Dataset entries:
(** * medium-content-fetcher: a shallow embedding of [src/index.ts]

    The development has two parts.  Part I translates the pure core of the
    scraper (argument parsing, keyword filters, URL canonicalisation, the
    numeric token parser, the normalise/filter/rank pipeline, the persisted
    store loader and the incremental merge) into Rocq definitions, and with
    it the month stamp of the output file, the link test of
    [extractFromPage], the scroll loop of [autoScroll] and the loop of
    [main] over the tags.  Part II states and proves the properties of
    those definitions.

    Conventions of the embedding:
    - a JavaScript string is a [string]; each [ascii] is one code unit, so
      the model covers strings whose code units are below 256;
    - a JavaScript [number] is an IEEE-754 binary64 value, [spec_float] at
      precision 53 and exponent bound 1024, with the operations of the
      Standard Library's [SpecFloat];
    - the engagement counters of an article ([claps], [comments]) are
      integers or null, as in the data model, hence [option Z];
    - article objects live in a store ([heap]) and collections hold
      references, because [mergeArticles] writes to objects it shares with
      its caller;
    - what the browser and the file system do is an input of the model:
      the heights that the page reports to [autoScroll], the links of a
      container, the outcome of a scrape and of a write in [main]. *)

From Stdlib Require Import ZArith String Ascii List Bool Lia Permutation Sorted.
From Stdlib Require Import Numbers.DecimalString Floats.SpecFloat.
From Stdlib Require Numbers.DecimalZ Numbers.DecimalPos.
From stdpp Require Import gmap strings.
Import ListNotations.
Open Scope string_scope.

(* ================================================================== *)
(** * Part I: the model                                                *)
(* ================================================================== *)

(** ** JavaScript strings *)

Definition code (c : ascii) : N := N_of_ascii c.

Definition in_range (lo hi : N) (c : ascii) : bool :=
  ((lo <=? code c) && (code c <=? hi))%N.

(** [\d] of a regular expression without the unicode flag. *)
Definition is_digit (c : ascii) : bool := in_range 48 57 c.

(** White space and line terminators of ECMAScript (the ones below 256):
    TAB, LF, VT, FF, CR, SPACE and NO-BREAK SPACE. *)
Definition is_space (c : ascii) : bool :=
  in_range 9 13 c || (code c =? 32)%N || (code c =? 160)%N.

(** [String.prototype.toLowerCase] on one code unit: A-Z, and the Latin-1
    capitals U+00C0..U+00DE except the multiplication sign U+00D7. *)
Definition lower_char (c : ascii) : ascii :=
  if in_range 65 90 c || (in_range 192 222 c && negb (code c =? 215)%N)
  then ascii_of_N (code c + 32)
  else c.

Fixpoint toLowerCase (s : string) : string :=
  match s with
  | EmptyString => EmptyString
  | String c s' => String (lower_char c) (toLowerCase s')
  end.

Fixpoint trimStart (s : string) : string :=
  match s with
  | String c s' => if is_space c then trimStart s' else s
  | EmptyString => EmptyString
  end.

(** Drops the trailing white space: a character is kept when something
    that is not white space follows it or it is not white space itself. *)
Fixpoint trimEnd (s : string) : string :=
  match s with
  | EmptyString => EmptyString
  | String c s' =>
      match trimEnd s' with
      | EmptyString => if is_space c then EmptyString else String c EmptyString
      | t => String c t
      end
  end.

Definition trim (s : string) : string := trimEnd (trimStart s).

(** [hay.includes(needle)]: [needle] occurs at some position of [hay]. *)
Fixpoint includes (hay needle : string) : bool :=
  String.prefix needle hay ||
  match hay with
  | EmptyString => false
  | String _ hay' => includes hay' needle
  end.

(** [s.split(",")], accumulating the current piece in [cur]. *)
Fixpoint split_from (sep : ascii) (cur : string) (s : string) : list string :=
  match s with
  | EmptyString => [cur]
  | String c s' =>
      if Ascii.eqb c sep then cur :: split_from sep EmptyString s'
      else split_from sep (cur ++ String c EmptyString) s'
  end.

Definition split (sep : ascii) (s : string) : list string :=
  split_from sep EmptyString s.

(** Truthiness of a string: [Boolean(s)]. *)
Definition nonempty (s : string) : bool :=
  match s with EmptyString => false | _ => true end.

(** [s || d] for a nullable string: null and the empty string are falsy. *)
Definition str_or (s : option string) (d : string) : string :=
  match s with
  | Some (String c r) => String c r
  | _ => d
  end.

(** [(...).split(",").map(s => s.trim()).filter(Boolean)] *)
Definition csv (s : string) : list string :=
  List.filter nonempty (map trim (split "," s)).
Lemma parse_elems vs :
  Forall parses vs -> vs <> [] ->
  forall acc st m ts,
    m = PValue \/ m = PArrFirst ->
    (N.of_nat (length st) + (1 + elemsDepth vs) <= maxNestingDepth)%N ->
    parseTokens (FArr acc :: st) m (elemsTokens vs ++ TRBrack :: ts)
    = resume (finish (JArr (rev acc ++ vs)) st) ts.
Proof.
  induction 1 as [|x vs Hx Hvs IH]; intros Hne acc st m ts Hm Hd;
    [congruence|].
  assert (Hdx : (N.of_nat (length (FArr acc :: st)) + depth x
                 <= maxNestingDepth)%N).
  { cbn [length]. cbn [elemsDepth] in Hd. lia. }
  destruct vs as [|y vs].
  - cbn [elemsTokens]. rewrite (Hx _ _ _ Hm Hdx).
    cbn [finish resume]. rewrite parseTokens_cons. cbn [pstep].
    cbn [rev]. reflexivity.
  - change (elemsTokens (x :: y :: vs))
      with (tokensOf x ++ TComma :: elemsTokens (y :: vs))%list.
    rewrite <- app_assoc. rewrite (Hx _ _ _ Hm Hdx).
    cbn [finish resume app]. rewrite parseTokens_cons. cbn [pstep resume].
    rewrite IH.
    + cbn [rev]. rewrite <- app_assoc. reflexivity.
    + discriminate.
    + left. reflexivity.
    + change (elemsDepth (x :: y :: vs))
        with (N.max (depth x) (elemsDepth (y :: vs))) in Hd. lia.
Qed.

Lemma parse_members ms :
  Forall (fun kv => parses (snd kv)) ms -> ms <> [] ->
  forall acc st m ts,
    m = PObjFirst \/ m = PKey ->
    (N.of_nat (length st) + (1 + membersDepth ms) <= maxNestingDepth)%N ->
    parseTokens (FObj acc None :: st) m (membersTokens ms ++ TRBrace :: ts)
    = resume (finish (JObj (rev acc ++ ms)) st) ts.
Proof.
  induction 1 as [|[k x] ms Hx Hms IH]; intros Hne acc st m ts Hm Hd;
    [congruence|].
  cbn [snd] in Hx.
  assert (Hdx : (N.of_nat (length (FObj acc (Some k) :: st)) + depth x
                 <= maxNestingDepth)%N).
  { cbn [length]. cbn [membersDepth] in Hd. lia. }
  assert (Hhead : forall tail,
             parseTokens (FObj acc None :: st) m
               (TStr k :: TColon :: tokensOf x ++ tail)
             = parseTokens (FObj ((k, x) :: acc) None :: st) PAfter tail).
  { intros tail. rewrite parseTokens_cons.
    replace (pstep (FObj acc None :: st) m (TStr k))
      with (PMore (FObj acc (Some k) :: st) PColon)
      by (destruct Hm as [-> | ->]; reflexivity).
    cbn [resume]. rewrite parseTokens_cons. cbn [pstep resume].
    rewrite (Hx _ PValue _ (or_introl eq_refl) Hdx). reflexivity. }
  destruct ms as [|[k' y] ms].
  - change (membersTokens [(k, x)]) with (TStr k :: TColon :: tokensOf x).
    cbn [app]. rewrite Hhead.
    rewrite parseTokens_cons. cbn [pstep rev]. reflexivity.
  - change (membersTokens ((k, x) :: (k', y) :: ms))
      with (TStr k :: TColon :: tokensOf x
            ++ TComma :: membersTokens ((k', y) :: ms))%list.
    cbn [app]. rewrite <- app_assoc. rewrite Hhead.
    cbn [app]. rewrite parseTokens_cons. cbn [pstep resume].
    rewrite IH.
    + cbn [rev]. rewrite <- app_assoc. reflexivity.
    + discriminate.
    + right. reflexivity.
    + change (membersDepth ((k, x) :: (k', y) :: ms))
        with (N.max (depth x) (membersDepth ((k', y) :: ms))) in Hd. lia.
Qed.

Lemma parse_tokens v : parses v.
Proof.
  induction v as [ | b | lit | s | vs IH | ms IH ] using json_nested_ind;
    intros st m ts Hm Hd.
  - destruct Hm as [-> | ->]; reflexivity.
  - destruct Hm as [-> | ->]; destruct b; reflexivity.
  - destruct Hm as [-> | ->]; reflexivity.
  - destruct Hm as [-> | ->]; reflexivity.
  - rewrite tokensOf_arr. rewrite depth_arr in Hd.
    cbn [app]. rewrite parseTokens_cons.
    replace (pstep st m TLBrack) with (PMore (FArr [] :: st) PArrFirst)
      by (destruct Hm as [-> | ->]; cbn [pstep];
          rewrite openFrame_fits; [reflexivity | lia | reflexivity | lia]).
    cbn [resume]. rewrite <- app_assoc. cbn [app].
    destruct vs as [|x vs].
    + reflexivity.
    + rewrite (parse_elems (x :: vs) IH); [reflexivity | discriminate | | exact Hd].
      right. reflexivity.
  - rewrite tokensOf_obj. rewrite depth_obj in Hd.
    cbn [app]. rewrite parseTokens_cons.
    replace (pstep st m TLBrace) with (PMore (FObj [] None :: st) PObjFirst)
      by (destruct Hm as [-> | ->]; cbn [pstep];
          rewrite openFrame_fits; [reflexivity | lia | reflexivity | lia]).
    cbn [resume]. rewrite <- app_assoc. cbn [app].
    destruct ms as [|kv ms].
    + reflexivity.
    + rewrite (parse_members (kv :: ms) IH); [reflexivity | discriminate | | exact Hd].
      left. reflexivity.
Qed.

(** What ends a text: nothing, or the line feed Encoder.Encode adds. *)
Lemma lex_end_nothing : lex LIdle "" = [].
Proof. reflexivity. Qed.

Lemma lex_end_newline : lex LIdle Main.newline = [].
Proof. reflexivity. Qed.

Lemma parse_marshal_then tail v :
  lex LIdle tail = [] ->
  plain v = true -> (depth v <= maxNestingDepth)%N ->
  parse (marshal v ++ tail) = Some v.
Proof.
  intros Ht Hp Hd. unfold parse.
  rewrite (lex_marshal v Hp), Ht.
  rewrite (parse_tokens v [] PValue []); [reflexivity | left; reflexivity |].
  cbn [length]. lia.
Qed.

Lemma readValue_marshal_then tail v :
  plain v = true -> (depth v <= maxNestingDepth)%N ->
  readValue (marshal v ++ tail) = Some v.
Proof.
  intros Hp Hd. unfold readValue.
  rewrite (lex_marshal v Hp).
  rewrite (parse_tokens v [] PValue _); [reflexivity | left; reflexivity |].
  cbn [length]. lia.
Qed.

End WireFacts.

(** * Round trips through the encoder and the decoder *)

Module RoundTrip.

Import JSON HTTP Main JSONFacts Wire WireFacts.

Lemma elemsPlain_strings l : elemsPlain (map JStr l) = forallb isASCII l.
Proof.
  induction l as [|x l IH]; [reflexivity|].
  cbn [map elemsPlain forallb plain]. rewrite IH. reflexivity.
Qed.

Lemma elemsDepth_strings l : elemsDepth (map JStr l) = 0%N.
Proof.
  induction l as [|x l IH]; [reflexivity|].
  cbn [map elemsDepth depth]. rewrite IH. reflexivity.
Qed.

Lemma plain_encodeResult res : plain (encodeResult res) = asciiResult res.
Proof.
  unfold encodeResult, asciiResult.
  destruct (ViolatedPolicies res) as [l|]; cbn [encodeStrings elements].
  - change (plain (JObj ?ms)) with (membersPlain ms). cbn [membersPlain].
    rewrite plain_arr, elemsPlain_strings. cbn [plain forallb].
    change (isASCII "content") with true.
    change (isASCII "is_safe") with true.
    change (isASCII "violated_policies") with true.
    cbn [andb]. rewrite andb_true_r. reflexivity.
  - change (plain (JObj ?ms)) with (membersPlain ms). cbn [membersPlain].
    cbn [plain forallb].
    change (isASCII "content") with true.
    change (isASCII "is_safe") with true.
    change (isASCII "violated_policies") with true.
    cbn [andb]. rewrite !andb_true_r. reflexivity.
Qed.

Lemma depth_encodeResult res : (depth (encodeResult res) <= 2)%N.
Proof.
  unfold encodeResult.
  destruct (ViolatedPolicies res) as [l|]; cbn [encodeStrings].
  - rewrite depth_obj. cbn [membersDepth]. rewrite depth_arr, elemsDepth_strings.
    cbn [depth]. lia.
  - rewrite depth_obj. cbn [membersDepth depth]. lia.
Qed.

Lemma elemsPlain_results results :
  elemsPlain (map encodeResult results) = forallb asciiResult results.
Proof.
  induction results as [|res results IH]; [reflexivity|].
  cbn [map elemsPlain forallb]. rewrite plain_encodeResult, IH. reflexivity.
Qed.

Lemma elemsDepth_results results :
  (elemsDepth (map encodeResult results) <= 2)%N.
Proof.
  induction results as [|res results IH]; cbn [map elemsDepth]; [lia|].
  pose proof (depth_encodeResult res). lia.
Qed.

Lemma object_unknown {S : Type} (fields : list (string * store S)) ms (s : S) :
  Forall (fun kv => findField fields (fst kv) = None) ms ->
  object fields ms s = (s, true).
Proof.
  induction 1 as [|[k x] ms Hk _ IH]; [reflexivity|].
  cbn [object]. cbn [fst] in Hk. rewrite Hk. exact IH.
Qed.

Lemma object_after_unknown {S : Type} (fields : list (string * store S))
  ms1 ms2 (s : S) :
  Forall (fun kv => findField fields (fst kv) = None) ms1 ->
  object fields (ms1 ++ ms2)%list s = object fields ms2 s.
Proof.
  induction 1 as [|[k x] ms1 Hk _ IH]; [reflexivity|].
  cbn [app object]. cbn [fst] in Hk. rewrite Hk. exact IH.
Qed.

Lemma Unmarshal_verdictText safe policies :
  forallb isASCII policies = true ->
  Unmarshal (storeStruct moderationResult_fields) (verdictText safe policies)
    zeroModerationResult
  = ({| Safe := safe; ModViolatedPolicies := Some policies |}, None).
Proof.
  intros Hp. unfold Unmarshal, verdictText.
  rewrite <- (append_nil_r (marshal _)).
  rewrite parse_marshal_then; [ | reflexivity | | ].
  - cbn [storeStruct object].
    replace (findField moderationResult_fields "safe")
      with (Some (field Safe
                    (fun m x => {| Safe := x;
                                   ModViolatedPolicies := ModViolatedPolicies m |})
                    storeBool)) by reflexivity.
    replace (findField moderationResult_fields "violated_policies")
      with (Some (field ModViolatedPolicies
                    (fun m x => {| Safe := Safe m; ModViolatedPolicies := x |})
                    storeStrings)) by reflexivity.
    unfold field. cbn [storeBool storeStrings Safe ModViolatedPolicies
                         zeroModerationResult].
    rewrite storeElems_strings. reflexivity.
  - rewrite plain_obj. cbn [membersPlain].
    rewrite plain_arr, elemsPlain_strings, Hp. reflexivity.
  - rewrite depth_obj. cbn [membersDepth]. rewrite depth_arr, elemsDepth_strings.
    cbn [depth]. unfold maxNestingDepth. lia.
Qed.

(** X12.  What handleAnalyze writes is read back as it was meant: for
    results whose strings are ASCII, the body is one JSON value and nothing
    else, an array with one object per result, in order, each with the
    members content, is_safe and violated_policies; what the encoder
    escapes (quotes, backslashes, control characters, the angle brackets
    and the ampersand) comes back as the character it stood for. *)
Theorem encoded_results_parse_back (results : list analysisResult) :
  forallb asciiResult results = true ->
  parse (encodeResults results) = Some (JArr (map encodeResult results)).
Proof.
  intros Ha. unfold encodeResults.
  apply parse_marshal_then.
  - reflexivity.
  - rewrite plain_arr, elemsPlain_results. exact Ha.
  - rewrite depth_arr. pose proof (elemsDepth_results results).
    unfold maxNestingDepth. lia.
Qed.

*What the task asks*. The lines to return are those with the string "storeStrings" in them; copy each from the entries above.

*Your response*.
                    storeStrings)) by reflexivity.
    unfold field. cbn [storeBool storeStrings Safe ModViolatedPolicies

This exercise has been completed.